By Cindy Steinle · July 18, 2011 3:31 pm

Despite the lack of external ears, German physicists have found that snakes do in fact hear -- and they hear in stereo!
(T)hey do have complete inner ear systems, including functional cochlea, which are carefully connected to and stimulated by their lower jaw. Resting on the ground, a snake's jaw can detect vibrations as small as an angstrom in amplitude (a motion roughly as large the diameter of a single atom), which act like sound waves to the inner ear. The physicists performed a geometric study of the anatomy of horned desert vipers as well as the ground waves created by the footfalls of their prey. They showed mathematically that the jaw-to-cochlea system is sensitive to the frequencies of the prey's ground vibrations.
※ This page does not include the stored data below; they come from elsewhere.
(** * Shallow embedding of [generate_epg.py] (JIO_TV EPG generator)

    The script reads an M3U playlist, fetches the JioTV schedule for every
    (channel, day offset) pair with a bounded retry loop, and writes an
    XMLTV document.  This file embeds [parse_m3u], [fetch_epg] and [main]. *)

From Stdlib Require Import List String Ascii ZArith Lia Permutation Bool Sorted.
From Stdlib Require Import Numbers.DecimalString Numbers.DecimalPos.
Import ListNotations.
Open Scope string_scope.
Set Warnings "-register-all".

(* ================================================================== *)
(** ** Python string helpers *)
(* ================================================================== *)

(** The double-quote character. *)
Definition dq : ascii := Ascii.ascii_of_nat 34.

(** [str.isspace] on ASCII characters: tab, newline, vertical tab, form
    feed, carriage return, the separators 0x1c-0x1f, and space. *)
Definition is_space (c : ascii) : bool :=
  let n := nat_of_ascii c in
  ((9 <=? n) && (n <=? 13))%nat || ((28 <=? n) && (n <=? 32))%nat.

Fixpoint lstrip (s : string) : string :=
  match s with
  | EmptyString => EmptyString
  | String c s' => if is_space c then lstrip s' else s
  end.

Definition rstrip (s : string) : string :=
  string_of_list_ascii (rev (list_ascii_of_string
    (lstrip (string_of_list_ascii (rev (list_ascii_of_string s)))))).

(** [str.strip()] with no argument. *)
Definition strip (s : string) : string := rstrip (lstrip s).

(** [s.startswith(p)]. *)
Definition startswith (p s : string) : bool := String.prefix p s.

(** [c in s] for a one-character string [c]. *)
Fixpoint contains_char (c : ascii) (s : string) : bool :=
  match s with
  | EmptyString => false
  | String c' s' => Ascii.eqb c c' || contains_char c s'
  end.

(** [s.split(c, 1)[1]]: the text after the first occurrence of [c]
    (only called when [c in s]). *)
Fixpoint after_first (c : ascii) (s : string) : string :=
  match s with
  | EmptyString => EmptyString
  | String c' s' => if Ascii.eqb c c' then s' else after_first c s'
  end.

(** ** The regular expression of [re.search]: the attribute name, an equals
    sign and a double quote, a group of one or more non-quote characters,
    and a closing double quote. *)

(** Greedy run of the non-quote class: the longest prefix without a double quote, and
    the rest of the string. *)
Fixpoint span_nonquote (s : string) : string * string :=
  match s with
  | EmptyString => (EmptyString, EmptyString)
  | String c s' =>
      if Ascii.eqb c dq then (EmptyString, s)
      else let (v, r) := span_nonquote s' in (String c v, r)
  end.

(** The pattern anchored at the start of [s]: the key (attribute, equals sign, quote), a non-empty
    run of non-quote characters, then a closing quote.  Backtracking cannot
    help: a shorter run is followed by a non-quote character. *)
Definition match_attr_at (key s : string) : option string :=
  if String.prefix key s then
    match span_nonquote (substring (String.length key)
                           (String.length s - String.length key) s) with
    | (EmptyString, _) => None
    | (v, String q _) => if Ascii.eqb q dq then Some v else None
    | (_, EmptyString) => None
    end
  else None.

(** [re.search]: the leftmost position where the pattern matches;
    the result is [group(1)]. *)
Fixpoint re_search_attr (key s : string) : option string :=
  match match_attr_at key s with
  | Some v => Some v
  | None =>
      match s with
      | EmptyString => None
      | String _ s' => re_search_attr key s'
      end
  end.

Definition tvg_id_key : string := "tvg-id=" ++ String dq EmptyString.
Definition tvg_logo_key : string := "tvg-logo=" ++ String dq EmptyString.

(* ================================================================== *)
(** ** Source loader: [parse_m3u] *)
(* ================================================================== *)

(** A channel dictionary with the keys id, name and logo. *)
Record channel := mk_channel { ch_id : string; ch_name : string; ch_logo : string }.

(** The body of the [for line in lines] loop of [parse_m3u]: [Some ch] when
    the line appends a channel, [None] when it is skipped. *)
Definition parse_line (line0 : string) : option channel :=
  let line := strip line0 in
  if startswith "#EXTINF" line then
    match re_search_attr tvg_id_key line with
    | None => None
    | Some g =>
        let tvg_id := strip g in
        let tvg_logo :=
          match re_search_attr tvg_logo_key line with
          | Some l => strip l
          | None => EmptyString
          end in
        let name := if contains_char "," line
                    then strip (after_first "," line) else "Unknown" in
        Some (mk_channel tvg_id name tvg_logo)
    end
  else None.

(** The loop itself, appending to [channels]. *)
Definition parse_lines (lines : list string) : list channel :=
  fold_left (fun channels line =>
               match parse_line line with
               | Some ch => (channels ++ [ch])%list
               | None => channels
               end) lines [].

(** The playlist file: [None] when [os.path.exists(path)] is false, else the
    list returned by [f.readlines()]. *)
Definition m3u_file := option (list string).

Definition parse_m3u (file : m3u_file) : list channel :=
  match file with
  | None => []
  | Some lines => parse_lines lines
  end.

Definition ex_line : string :=
  "#EXTINF:-1 tvg-id=" ++ String dq "7" ++ String dq EmptyString ++
  " tvg-logo=" ++ String dq "l.png" ++ String dq EmptyString ++ ",News, Live".

Example parse_ex :
  parse_m3u (Some ["#EXTM3U"; ex_line; "http://x/7.m3u8"])
  = [mk_channel "7" "News, Live" "l.png"].
Proof. reflexivity. Qed.

(* ================================================================== *)
(** ** JSON values as returned by [r.json()] *)
(* ================================================================== *)

(** Numbers are modelled as integers (the API sends epoch milliseconds as
    integers); [JObj] keeps the members in document order. *)
Inductive json : Type :=
| JNull
| JBool (b : bool)
| JInt (z : Z)
| JStr (s : string)
| JArr (l : list json)
| JObj (kvs : list (string * json)).

(** [d.get(k)] on a dict decoded by [json.loads]: a repeated key keeps its
    last value. *)
Definition obj_get (k : string) (kvs : list (string * json)) : option json :=
  fold_left (fun acc kv => if String.eqb k (fst kv) then Some (snd kv) else acc)
            kvs None.

(** Python truthiness of a decoded value. *)
Definition truthy (j : json) : bool :=
  match j with
  | JNull => false
  | JBool b => b
  | JInt z => negb (Z.eqb z 0)
  | JStr s => negb (String.eqb s EmptyString)
  | JArr l => negb (Nat.eqb (List.length l) 0)
  | JObj kvs => negb (Nat.eqb (List.length kvs) 0)
  end.

(* ================================================================== *)
(** ** Fetch dispatcher: [fetch_epg] *)
(* ================================================================== *)

Definition MAX_RETRIES : nat := 3.
Definition RETRY_DELAY : nat := 3.

(** What one [requests.get] call does: raise ([RExc]), or answer with a
    status code and a body that [r.json()] decodes ([Some j]) or on which
    it raises ([None]). *)
Inductive response : Type :=
| RExc
| RHttp (status : Z) (body : option json).

(** [status in (s1, s2, ...)]. *)
Definition status_in (s : Z) (l : list Z) : bool := existsb (Z.eqb s) l.

(** What the body of the loop does at attempt [attempt]: return the data
    component of the triple, or [continue] after sleeping. *)
Inductive step : Type :=
| Return (data : option json)
| Continue.

(** The [except Exception] branch. *)
Definition on_exception (attempt : nat) : step :=
  if Nat.ltb attempt MAX_RETRIES then Continue else Return None.

Definition attempt_body (attempt : nat) (r : response) : step :=
  match r with
  | RExc => on_exception attempt
  | RHttp s body =>
      if Z.eqb s 200 then
        match body with
        | Some j => Return (Some j)
        | None => on_exception attempt   (* r.json() raised *)
        end
      else if status_in s [404; 403]%Z then Return None
      else if status_in s [429; 450; 500; 502; 503]%Z then
        (if Nat.ltb attempt MAX_RETRIES then Continue else Return None)
      else Return None
  end.

(** Observable outcome of a call: the returned value ([None] is Python's
    implicit [return None] when the [for] loop runs out), the number of
    [requests.get] calls, and the arguments of [time.sleep]. *)
Record fetch_out := mk_fetch_out {
  fo_result : option (string * Z * option json);
  fo_attempts : nat;
  fo_sleeps : list nat }.

Fixpoint fetch_loop (channel_id : string) (offset : Z) (resp : nat -> response)
    (range : list nat) : fetch_out :=
  match range with
  | [] => mk_fetch_out None 0 []
  | attempt :: rest =>
      match attempt_body attempt (resp attempt) with
      | Return d => mk_fetch_out (Some (channel_id, offset, d)) 1 []
      | Continue =>
          let o := fetch_loop channel_id offset resp rest in
          mk_fetch_out (fo_result o) (S (fo_attempts o))
                       (RETRY_DELAY * attempt :: fo_sleeps o)
      end
  end.

(** [fetch_epg(channel_id, offset, idx, total)]; [resp a] is what the
    network does at attempt [a] ([idx] and [total] only feed the log). *)
Definition fetch_epg (channel_id : string) (offset : Z) (resp : nat -> response)
  : fetch_out :=
  fetch_loop channel_id offset resp (seq 1 MAX_RETRIES).

(** A response on which the loop goes round again (before the last
    attempt). *)
Definition retryable (r : response) : bool :=
  match r with
  | RExc => true
  | RHttp s body =>
      if Z.eqb s 200 then match body with Some _ => false | None => true end
      else status_in s [429; 450; 500; 502; 503]%Z
  end.

(** The data an attempt hands back when it is the last one. *)
Definition payload_of (r : response) : option json :=
  match r with
  | RHttp s (Some j) => if Z.eqb s 200 then Some j else None
  | _ => None
  end.

Example fetch_ex_500 :
  fetch_epg "7" 0 (fun _ => RHttp 500 None) = mk_fetch_out (Some ("7", 0%Z, None)) 3 [3; 6].
Proof. reflexivity. Qed.

(* ================================================================== *)
(** ** [datetime.fromtimestamp] and [strftime] *)
(* ================================================================== *)

(** Proleptic Gregorian (year, month, day) of a day count from 1970-01-01,
    with floor division throughout. *)
Definition civil_from_days (days : Z) : Z * Z * Z :=
  let z := (days + 719468)%Z in
  let era := (z / 146097)%Z in
  let doe := (z - era * 146097)%Z in
  let yoe := ((doe - doe / 1460 + doe / 36524 - doe / 146096) / 365)%Z in
  let doy := (doe - (365 * yoe + yoe / 4 - yoe / 100))%Z in
  let mp := ((5 * doy + 2) / 153)%Z in
  let d := (doy - (153 * mp + 2) / 5 + 1)%Z in
  let m := (if Z.ltb mp 10 then mp + 3 else mp - 9)%Z in
  let y := (yoe + era * 400 + (if Z.leb m 2 then 1 else 0))%Z in
  (y, m, d).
From their analysis, the physicists also found that the snake's notorious ability to unhinge their jaws and swallow their prey whole means that the right and left side of their jaws can receive vibrations independently, and the snakes hear in stereo.
For the full article, click here.

Comments

Patrick Jul 18, 2011

Wow...that is amazeing.

JS Jul 18, 2011

Am I wrong, or has it been common knowledge for some time that snakes can hear this way? As I've always understood it, it's never been in question that snakes are acutely sensitive to vibrations--it's just that airborne sounds are poorly received, thus snakes don't know their own names and don't respond to the music of a snake charmer's pipe, but rather the motion of the pipe? (I've heard even some notes of airborne sound at certain frequencies may be detectable.)